• **GIVEN DATA**:
━━━

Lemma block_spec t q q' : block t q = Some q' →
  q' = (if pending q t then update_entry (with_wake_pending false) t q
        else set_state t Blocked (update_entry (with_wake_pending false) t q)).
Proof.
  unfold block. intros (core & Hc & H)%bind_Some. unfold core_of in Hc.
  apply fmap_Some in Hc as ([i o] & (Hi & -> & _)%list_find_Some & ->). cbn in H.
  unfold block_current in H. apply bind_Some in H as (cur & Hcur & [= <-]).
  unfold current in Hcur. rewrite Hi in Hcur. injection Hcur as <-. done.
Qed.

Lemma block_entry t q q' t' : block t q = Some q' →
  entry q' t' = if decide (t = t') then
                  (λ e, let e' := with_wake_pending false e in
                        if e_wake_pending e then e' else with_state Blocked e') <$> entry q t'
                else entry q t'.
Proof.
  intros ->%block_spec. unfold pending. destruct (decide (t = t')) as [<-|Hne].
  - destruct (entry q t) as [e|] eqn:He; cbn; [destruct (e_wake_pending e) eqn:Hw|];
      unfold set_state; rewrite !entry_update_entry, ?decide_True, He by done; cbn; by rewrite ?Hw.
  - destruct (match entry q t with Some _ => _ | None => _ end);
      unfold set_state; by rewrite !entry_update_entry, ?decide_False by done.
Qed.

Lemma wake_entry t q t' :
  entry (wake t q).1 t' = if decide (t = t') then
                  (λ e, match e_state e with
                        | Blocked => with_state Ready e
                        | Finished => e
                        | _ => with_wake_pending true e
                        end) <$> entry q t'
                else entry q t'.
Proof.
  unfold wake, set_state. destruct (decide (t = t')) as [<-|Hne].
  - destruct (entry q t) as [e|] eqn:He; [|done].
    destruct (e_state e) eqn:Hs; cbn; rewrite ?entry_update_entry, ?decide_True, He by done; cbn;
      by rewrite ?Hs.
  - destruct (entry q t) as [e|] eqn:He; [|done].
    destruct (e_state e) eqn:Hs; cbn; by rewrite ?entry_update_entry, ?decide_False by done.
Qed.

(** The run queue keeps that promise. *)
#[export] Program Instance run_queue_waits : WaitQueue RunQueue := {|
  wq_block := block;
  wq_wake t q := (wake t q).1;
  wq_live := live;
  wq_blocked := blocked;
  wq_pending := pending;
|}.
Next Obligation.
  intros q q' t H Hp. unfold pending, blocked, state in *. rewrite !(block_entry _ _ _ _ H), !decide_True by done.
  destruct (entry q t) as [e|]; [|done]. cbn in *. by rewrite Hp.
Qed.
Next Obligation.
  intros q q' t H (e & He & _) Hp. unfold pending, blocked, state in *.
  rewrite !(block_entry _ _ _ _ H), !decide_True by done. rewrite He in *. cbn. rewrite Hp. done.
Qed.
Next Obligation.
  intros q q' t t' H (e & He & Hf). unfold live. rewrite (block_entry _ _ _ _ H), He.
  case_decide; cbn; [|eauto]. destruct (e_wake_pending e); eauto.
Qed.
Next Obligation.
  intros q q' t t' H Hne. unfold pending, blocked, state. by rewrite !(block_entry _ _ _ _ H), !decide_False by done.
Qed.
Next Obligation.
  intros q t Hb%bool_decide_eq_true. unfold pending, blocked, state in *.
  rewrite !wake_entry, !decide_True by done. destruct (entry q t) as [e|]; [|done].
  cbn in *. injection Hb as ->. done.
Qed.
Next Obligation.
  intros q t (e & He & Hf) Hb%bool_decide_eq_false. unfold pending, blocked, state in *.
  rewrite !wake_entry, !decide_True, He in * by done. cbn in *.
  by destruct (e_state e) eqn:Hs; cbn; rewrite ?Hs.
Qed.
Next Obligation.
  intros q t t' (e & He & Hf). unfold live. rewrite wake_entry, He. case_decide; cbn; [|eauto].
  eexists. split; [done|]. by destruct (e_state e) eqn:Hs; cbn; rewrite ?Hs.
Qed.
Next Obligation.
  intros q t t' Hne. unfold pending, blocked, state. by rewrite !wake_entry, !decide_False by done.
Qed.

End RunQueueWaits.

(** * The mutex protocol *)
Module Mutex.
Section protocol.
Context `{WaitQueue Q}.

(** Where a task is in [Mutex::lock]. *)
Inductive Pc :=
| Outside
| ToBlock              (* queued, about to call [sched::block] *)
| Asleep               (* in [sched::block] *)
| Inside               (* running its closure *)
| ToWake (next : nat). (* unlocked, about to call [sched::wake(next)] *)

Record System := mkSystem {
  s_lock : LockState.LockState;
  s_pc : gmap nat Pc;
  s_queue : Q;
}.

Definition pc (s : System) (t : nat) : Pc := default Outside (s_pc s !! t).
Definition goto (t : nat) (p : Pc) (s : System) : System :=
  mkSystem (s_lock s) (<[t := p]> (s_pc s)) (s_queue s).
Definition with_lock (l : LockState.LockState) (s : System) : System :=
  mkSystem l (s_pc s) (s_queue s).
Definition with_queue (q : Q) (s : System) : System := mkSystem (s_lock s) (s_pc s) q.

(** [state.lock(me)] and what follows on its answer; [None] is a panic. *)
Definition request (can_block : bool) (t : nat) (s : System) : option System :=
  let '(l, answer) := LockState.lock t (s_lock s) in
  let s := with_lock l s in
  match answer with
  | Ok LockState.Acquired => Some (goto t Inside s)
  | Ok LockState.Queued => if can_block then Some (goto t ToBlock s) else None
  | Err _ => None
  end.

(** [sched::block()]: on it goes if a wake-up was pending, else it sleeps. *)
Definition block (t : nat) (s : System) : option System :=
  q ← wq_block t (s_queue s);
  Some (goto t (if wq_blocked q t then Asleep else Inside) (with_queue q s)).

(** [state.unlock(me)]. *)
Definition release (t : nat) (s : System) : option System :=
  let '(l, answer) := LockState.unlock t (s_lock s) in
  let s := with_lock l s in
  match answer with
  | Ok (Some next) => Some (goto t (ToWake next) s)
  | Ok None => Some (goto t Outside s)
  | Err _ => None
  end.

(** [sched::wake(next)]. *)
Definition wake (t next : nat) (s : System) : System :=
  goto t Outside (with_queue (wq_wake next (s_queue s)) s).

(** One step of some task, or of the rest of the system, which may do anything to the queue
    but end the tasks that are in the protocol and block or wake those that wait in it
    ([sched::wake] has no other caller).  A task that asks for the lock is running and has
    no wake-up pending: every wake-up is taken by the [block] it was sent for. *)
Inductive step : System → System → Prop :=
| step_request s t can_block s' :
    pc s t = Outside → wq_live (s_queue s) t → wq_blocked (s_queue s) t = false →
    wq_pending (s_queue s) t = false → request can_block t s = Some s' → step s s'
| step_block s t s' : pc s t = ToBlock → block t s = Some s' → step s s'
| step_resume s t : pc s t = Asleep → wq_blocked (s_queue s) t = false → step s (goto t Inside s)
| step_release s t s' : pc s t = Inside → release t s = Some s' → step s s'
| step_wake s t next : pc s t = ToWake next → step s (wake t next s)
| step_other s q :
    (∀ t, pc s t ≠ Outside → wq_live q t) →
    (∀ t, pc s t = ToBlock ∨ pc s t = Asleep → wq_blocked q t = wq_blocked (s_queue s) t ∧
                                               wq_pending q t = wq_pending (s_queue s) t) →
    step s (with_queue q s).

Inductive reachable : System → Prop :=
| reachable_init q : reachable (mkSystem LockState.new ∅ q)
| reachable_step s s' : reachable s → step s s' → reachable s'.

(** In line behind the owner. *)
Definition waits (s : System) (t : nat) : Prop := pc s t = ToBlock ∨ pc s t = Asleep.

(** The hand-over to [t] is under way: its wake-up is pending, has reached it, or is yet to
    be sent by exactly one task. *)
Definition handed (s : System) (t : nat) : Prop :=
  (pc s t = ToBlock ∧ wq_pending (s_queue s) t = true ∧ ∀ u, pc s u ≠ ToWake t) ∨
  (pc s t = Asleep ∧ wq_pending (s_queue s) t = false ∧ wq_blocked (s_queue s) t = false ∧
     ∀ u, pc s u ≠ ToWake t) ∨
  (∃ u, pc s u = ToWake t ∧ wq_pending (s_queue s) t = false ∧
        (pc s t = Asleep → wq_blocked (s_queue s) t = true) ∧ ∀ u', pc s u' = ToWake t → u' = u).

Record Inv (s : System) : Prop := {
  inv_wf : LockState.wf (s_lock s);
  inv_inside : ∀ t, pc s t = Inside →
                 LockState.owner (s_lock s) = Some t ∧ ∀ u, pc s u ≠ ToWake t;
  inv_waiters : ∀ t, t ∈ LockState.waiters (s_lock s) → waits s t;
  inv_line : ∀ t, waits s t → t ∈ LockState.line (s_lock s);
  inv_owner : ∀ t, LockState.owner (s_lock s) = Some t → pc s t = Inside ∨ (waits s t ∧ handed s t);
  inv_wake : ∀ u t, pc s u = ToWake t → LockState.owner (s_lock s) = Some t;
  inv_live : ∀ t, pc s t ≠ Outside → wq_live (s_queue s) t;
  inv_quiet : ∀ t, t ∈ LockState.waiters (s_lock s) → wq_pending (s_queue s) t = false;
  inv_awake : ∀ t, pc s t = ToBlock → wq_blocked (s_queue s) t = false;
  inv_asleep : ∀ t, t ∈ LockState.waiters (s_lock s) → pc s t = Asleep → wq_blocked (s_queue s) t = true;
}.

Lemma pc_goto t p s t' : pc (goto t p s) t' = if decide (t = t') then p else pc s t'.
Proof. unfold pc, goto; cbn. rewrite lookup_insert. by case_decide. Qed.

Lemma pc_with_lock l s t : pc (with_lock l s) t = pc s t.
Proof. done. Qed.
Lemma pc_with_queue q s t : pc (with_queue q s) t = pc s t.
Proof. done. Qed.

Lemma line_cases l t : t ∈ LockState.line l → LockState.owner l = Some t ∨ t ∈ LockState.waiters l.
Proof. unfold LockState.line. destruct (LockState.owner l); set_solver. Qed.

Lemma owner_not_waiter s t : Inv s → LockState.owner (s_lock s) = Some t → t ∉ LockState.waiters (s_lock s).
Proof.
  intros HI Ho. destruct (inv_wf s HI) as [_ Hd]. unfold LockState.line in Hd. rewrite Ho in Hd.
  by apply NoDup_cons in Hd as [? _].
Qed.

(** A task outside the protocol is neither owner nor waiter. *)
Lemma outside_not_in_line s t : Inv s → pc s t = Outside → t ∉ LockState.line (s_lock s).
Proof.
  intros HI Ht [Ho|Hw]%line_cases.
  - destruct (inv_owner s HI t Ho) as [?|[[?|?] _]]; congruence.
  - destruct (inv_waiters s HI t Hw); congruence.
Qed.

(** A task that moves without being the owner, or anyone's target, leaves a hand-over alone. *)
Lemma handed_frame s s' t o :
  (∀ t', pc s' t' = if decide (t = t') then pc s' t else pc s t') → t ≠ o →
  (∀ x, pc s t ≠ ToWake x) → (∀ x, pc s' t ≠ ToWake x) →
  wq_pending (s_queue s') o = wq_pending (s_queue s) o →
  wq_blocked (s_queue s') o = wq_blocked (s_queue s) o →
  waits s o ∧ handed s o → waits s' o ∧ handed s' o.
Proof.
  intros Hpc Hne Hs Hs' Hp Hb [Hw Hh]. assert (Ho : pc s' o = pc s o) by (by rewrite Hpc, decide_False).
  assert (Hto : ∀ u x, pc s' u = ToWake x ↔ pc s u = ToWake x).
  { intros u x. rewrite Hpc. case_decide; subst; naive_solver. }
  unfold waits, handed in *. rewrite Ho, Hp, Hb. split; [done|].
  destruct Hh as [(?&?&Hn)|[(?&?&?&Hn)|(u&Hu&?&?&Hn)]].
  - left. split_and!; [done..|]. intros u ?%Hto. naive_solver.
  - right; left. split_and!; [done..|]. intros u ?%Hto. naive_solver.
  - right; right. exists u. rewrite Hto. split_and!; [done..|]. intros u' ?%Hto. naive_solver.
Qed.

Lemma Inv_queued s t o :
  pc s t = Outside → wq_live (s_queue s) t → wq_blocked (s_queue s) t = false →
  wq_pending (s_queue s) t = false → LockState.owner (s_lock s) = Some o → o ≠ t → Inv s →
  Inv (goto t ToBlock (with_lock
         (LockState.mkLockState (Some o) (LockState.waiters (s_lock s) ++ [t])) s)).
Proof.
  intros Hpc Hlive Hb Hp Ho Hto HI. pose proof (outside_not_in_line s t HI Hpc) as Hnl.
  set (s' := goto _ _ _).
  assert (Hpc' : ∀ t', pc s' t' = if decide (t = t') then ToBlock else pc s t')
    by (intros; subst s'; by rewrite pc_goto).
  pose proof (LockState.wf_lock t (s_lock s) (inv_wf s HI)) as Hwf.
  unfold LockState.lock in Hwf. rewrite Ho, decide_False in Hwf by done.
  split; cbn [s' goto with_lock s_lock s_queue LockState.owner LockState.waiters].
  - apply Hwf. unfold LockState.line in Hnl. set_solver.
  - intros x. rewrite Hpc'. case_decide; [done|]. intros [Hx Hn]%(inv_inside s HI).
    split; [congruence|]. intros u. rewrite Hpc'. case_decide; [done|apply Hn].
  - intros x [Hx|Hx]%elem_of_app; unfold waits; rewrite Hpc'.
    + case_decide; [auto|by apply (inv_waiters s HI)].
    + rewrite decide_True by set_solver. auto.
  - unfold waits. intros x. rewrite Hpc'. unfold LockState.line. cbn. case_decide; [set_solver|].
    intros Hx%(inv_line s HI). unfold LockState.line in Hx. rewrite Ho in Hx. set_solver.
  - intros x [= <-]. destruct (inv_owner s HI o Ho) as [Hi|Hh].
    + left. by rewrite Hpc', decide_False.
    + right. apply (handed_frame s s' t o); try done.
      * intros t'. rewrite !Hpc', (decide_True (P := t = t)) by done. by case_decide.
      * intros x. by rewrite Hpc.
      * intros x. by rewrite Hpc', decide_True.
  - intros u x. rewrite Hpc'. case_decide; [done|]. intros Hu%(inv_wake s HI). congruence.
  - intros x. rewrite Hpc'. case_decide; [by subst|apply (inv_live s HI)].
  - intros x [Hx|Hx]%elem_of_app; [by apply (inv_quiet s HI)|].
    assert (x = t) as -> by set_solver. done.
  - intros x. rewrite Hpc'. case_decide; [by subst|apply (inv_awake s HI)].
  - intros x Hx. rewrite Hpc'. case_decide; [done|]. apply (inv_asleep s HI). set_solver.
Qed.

━━━

• **ABOUT THIS TASK**:
Output exactly the leading lines of the data, up to and including the line marked by "unfold block. intros".

• **RESPONSE BELOW**:
Lemma block_spec t q q' : block t q = Some q' →
  q' = (if pending q t then update_entry (with_wake_pending false) t q
        else set_state t Blocked (update_entry (with_wake_pending false) t q)).
Proof.
  unfold block. intros (core & Hc & H)%bind_Some. unfold core_of in Hc.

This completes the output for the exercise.